Looking for 'larger investor base'

Tiger Telematics (TT), the Florida-based company behind the Gizmondo handheld games console, has posted its annual report for the year to 31 December 2004. It makes fascinating reading - particularly since the company yesterday announced its plan to begin trading its stock on Nasdaq. To date it has been an OTC stock.

Last year, before it finally shipped the Gizmondo, TT lost $99.29m, its latest filing with the US Securities and Exchange Commission (SEC) reveals. It expects to report an operating loss of $210m for the first six months of 2005, "principally due to development costs for the Gizmondo and non-cash expenses associated with shares of restricted common stock issued for services". In other words it has bartered shares in lieu of cash payments.

The Gizmodo was released in the UK on 19 March. The console is scheduled to ship in the US in October - or Q4 2005, as the SEC filing cautiously puts it.

Curiously, TT claims "during 2005, the Company launched the Gizmondo first in England and then in the European market". Its website indicates that the console is only available in the UK. The use of the past tense in the SEC filing is puzzling - presumably the Gizmondo is in continental Europe later this year.

Despite the losses, TT has gained funding, including $73.1m worth of investment capital during the year, and it issues some 24.7m shares which brought in over $200m.

That's the reason for the Nasdaq listing request. If granted, it will "permit the company to engage a much larger investor base as it permits retail solicitation orders and research by analysts. Tiger's common stock will then be considered a marginable security for loans", TT said today.

As a starter for analyst research, what about the following?

Gizmondo Europe CTO Steve Carroll was given a $231,324 car by the company in Q1 2005. The subsidiary's company secretary, Tamela Sainsbury, got one too, though it only costs $70,000. She may not need it, since she can ride to work with her "co-habiting partner", who happens to be Steve Carroll. Sainsbury was paid nearly $150,000 in base compensation during 2004, plus $83,000 in bonuses.

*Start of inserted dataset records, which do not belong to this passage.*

(** [tries] is how often the retry finds the context still open. *)
Fixpoint StartRemoving_loop (tries : nat) (k : key) (opts : RemoveOpts) : prog removal :=
  c ← with_lock (LockSandbox k) (Decided (Refused None LockFailed)) (startRemoving_locked k opts);
  match c with
  | Decided r => Ret r
  | Existing s tid =>
      handleExistingTransition
        match tries with
        | O => Ret (Refused None LockFailed)
        | S tries => StartRemoving_loop tries k (mkOpts (Action opts) false)
        end k (Action opts) s tid
  end.

Definition StartRemoving (k : key) (opts : RemoveOpts) : prog removal := StartRemoving_loop tries k opts.

(** [fromState] is the state the action left it in. *)
Definition restoreToRunning (k : key) (fromState : State) : prog (result api_err sandbox) :=
  Update k (λ s, Ret (Ok (if bool_decide (St s ≠ fromState) then s else with_state s StateRunning))).

Context (error_text : api_err → string).

Definition result_value (a : StateAction) (restoreErr : option api_err) (cbErr : option string) : string :=
  match restoreErr, cbErr, Effect a with
  | Some e, _, _ => ("failed to restore sandbox to running: " ++ error_text e)%string
  | None, Some e, TransitionExpires => e
  | _, _, _ => EmptyString
  end.

Definition createCallback (k : key) (tid : nat) (a : StateAction) (cbErr : option string) : prog unit :=
  restoreErr ← match Effect a, cbErr with
               | TransitionTransient, None =>
                   r ← restoreToRunning k (TargetState a);
                   Ret (match r with Err e => Some e | Ok _ => None end)
               | _, _ => Ret None
               end;
  with_lock (LockTransition k) ()
    (_ ←! SetResult k tid (result_value a restoreErr cbErr);
     _ ←! DelTransition k;
     _ ←! Publish k tid;
     Ret ()).

(** ** [items.go] and [main.go] *)

(** The keys of a batch by team, for the [MGET]s of the pipeline. *)
Definition by_team (ks : list key) : list (list key) :=
  (map_to_list (foldl (λ m (k : key), <[k.1 := default [] (m !! k.1) ++ [k]]> m) (∅ : gmap string (list key)) ks)).*2.

(** The pipeline fails if one command does. *)
Fixpoint mgets (batches : list (list key)) : prog (result api_err (list (key * option sandbox))) :=
  match batches with
  | [] => Ret (Ok [])
  | ks :: batches =>
      r ←? try_call (MGet ks);
      rest ←? mgets batches;
      Ret (Ok (zip ks r ++ rest))
  end.

(** The sandboxes to evict and the index entries to drop. *)
Fixpoint expired_filter (now : Z) (l : list (key * option sandbox)) (acc : list sandbox) (stale : list key)
    : prog (list sandbox * list key) :=
  match l with
  | [] => Ret (acc, stale)
  | (k, None) :: l => expired_filter now l acc (stale ++ [k])
  | (_, Some s) :: l =>
      if negb (IsExpired s now) then expired_filter now l acc stale
      else if bool_decide (St s = StateRunning) then expired_filter now l (acc ++ [s]) stale
      else
        t ←! Now;
        if t - EndTime s <=? staleCutoff then expired_filter now l acc stale
        else expired_filter now l (acc ++ [s]) stale
  end.

Definition ExpiredItems : prog (result api_err (list sandbox)) :=
  now ←! Now;
  members ←? try_call (ZRangeExpired (UnixMilli now) expiredItemsBatchSize);
  if bool_decide (members = []) then Ret (Ok [])
  else
    found ←? mgets (by_team members);
    r ← expired_filter now found [] [];
    if bool_decide (r.2 = []) then Ret (Ok r.1)
    else _ ←! ZRemExpiration r.2; Ret (Ok r.1).

Definition sandbox_key (s : sandbox) : key := (TeamID s, SandboxID s).

Definition missing {A} (found : list (key * option A)) : list key :=
  omap (λ x, match x.2 with None => Some x.1 | Some _ => None end) found.

(** The orphans, to be killed on their node, in any order. *)
Definition Reconcile (sbxs : list sandbox) : prog (list sandbox) :=
  if bool_decide (length sbxs = O) then Ret []
  else
    now ←! Now;
    let candidates := filter (λ s, (now - StartTime s <? orphanGracePeriod) = false) sbxs in
    if bool_decide (length candidates = O) then Ret []
    else
      r ← mgets (by_team (sandbox_key <$> candidates));
      Ret (match r with Err _ => [] | Ok found => filter (λ s, sandbox_key s ∈ missing found) candidates end).

(** ** [reservations/redis] *)

Definition encodeResult (s : option sandbox) (err : option start_err) : reservationResult :=
  mkResult s ((λ e, match e with
                    | APIError code msg _ => mkResErr (error_string e) code msg
                    | PlainError _ => mkResErr (error_string e) 0 EmptyString
                    end) <$> err).

Definition reconstructError (e : reservationError) : start_err :=
  if re_Code e =? 0 then PlainError (Message e) else APIError (re_Code e) (re_ClientMsg e) (Message e).

(** [None] is the zero sandbox. *)
Definition decodeResult (r : reservationResult) : result api_err (option sandbox) :=
  match rr_Error r with Some e => Err (StartFailed (reconstructError e)) | None => Ok (rr_Sandbox r) end.

Inductive reservation := Reserved | InStorage | Pending.

Definition reserveResultReserved : Z := 0.
Definition reserveResultAlreadyInStorage : Z := 1.
Definition reserveResultAlreadyPending : Z := 2.
Definition reserveResultLimitExceeded : Z := 3.

(** With [Store.Reserve]: a sandbox in the storage is read from there. *)
Definition Reserve (k : key) (limit : Z) : prog (result api_err reservation) :=
  now ←! Now;
  now' ←! Now;
  code ←? try_call (ReserveScript k limit (Unix now) (Unix (now' - staleTTL)));
  Ret (if code =? reserveResultReserved then Ok Reserved
       else if code =? reserveResultAlreadyInStorage then Ok InStorage
       else if code =? reserveResultAlreadyPending then Ok Pending
       else if code =? reserveResultLimitExceeded then Err LimitExceeded
       else Err UnexpectedCode).

Definition finishStart (k : key) (s : option sandbox) (err : option start_err) : prog unit :=
  _ ←! FinishStartScript k (encodeResult s err); Ret ().

Fixpoint waitForStart (polls : nat) (k : key) : prog (result api_err (option sandbox)) :=
  r ←! GetStartResult k;
  match r with
  | Err _ => Ret (Err RedisFailed)
  | Ok (Some data) => Ret (decodeResult data)
  | Ok None =>
      pending ←! GetPending k;
      match pending with
      | Err _ => Ret (Err RedisFailed)
      | Ok None =>
          r ←! GetStartResult k;
          Ret (match r with Ok (Some data) => decodeResult data | _ => Err NoResult end)
      | Ok (Some _) =>
          w ←! Sleep;
          match w, polls with
          | WakeCtx, _ | _, O => Ret (Err (Refusal ContextDone))
          | _, S polls => waitForStart polls k
          end
      end
  end.

(** ** [store.go] and [orchestrator] *)

Definition StoreAdd (s : sandbox) : prog (result api_err unit) :=
  let s := Store.capped s in
  r ← Add s;
  match r with
  | Err e => Ret (Err e)
  | Ok _ => _ ←! AddToRoutingTable s; Ret (Ok ())
  end.

(** Both errors are logged. *)
Definition StoreRemove (k : key) : prog unit :=
  _ ← Remove k;
  _ ←! ReleaseScript k;
  Ret ().

Definition removal_failed (opts : RemoveOpts) (s : option sandbox) (e : api_err) : result api_err unit :=
  if Eviction opts then Err e
  else match TargetState (Action opts), e with
       | (StateKilling | StatePausing), NotFound => Err NotFound
       | StateKilling, _ => if bool_decide (St <$> s = Some StateKilling) then Ok () else Err OperationFailed
       | StatePausing, Refusal (InvalidStateTransition current _) =>
           if bool_decide (current = StateKilling) then Err NotFound else Err e
       | _, _ => Err OperationFailed
       end.

Definition RemoveSandbox (k : key) (opts : RemoveOpts) : prog (result api_err unit) :=
  r ← StartRemoving k opts;
  match r with
  | Refused s e => Ret (removal_failed opts s e)
  | AlreadyDone _ => Ret (Ok ())
  | Owning _ tid =>
      err ←! RemoveFromNode k (Action opts);
      _ ← StoreRemove k;
      _ ← createCallback k tid (Action opts) err;
      Ret (match err with None => Ok () | Some _ => Err OperationFailed end)
  end.

Definition CreateSnapshotTemplate (k : key) : prog (result api_err unit) :=
  r ← StartRemoving k (mkOpts StateActionSnapshot false);
  match r with
  | Refused _ e => Ret (Err e)
  | AlreadyDone _ => Ret (Err (Refusal (InvalidStateTransition StateSnapshotting StateSnapshotting)))
  | Owning _ tid =>
      let finish := createCallback k tid StateActionSnapshot in
      prepared ←! PrepareSnapshot k;
      if negb prepared then _ ← finish None; Ret (Err OperationFailed)
      else
        err ←! Checkpoint k;
        match err with
        | Some msg =>
            _ ← finish (Some msg);
            _ ← RemoveSandbox k (mkOpts StateActionKill false);
            Ret (Err NodeFailed)
        | None =>
            recorded ←! RecordSnapshot k;
            _ ← finish None;
            Ret (if recorded : bool then Ok () else Err OperationFailed)
        end
  end.

Definition getMaxAllowedTTL (now startTime duration maxInstanceLength : Z) : Z :=
  let timeLeft := maxInstanceLength - (now - startTime) in
  if timeLeft <=? 0 then 0 else Z.min timeLeft duration.

Definition keep_alive (now duration : Z) (allowShorter : bool) (s : sandbox) : prog (result api_err sandbox) :=
  if bool_decide (St s ≠ StateRunning) then Ret (Err (NotRunning (St s)))
  else
    let endTime := now + getMaxAllowedTTL now (StartTime s) duration (MaxInstanceLength s) in
    t ←! Now;
    Ret (if MaxInstanceLength s <? t - StartTime s then Err MaxLengthExceeded
         else if negb allowShorter && (endTime <? EndTime s) then Ok s
         else Ok (with_end s endTime)).

Definition KeepAliveFor (k : key) (duration : Z) (allowShorter : bool) : prog (result api_err sandbox) :=
  now ←! Now;
  s ←? Update k (keep_alive now duration allowShorter);
  updated ←! UpdateNode k;
  Ret (if updated : bool then Ok s else Err NodeFailed).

Carl Freer's 2004 "automobile allowance" for the year stood at just over $115,600. Stefan Eriksson's was $104,095.

Freer and Carroll each earned more than $1m in 2004, while the former gained more than $1.1m in bonuses. Their 2004 stock awards amounted to 975,000 and 1,492,587 shares, respectively.

Companies can, of course, recompense their senior employees as they see fit, in line with what they perceive as the going rate for the jobs they do. But wth Tiger gearing up to launch the Gizmondo in the US - and, given what the report says, in Europe too - it might have been more prudent for the start-up to award its senior staffers less extravagant-seeming packages.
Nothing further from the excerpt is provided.